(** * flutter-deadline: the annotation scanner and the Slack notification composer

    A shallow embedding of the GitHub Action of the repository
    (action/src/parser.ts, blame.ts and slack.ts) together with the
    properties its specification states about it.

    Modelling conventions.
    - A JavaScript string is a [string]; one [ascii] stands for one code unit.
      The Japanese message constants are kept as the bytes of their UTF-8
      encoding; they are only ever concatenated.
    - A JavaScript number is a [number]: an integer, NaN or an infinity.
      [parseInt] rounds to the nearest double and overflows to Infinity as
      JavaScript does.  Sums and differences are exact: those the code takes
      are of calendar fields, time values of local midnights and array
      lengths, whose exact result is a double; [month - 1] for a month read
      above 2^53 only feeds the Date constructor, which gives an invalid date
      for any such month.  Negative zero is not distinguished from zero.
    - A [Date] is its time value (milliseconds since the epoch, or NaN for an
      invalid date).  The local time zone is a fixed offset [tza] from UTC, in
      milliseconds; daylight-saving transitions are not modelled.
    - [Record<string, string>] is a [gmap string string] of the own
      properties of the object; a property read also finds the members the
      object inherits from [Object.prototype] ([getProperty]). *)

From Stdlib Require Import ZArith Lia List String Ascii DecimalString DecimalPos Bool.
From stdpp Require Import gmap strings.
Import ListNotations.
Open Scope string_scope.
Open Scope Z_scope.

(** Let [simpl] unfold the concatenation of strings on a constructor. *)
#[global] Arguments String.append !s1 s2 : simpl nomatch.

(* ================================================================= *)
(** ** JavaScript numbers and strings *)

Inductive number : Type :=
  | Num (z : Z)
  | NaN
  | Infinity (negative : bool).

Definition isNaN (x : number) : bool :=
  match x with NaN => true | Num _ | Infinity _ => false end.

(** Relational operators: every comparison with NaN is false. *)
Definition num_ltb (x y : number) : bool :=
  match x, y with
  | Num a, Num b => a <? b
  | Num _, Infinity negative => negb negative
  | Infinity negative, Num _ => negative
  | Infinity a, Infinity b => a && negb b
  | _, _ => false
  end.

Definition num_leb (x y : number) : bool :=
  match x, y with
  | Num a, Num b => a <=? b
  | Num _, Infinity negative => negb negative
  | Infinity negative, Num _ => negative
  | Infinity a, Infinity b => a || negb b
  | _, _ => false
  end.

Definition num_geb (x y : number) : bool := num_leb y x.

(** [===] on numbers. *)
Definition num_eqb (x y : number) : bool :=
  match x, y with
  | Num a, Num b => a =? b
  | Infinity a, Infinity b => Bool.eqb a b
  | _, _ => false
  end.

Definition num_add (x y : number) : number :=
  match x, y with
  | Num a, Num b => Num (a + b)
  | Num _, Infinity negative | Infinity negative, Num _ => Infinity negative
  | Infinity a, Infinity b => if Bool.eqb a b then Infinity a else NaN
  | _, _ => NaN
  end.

....

WHAT TO PRODUCE: Search the records for the word "invalid" and copy out every line that holds it.

REPLY:
      above 2^53 only feeds the Date constructor, which gives an invalid date
      invalid date).  The local time zone is a fixed offset [tza] from UTC, in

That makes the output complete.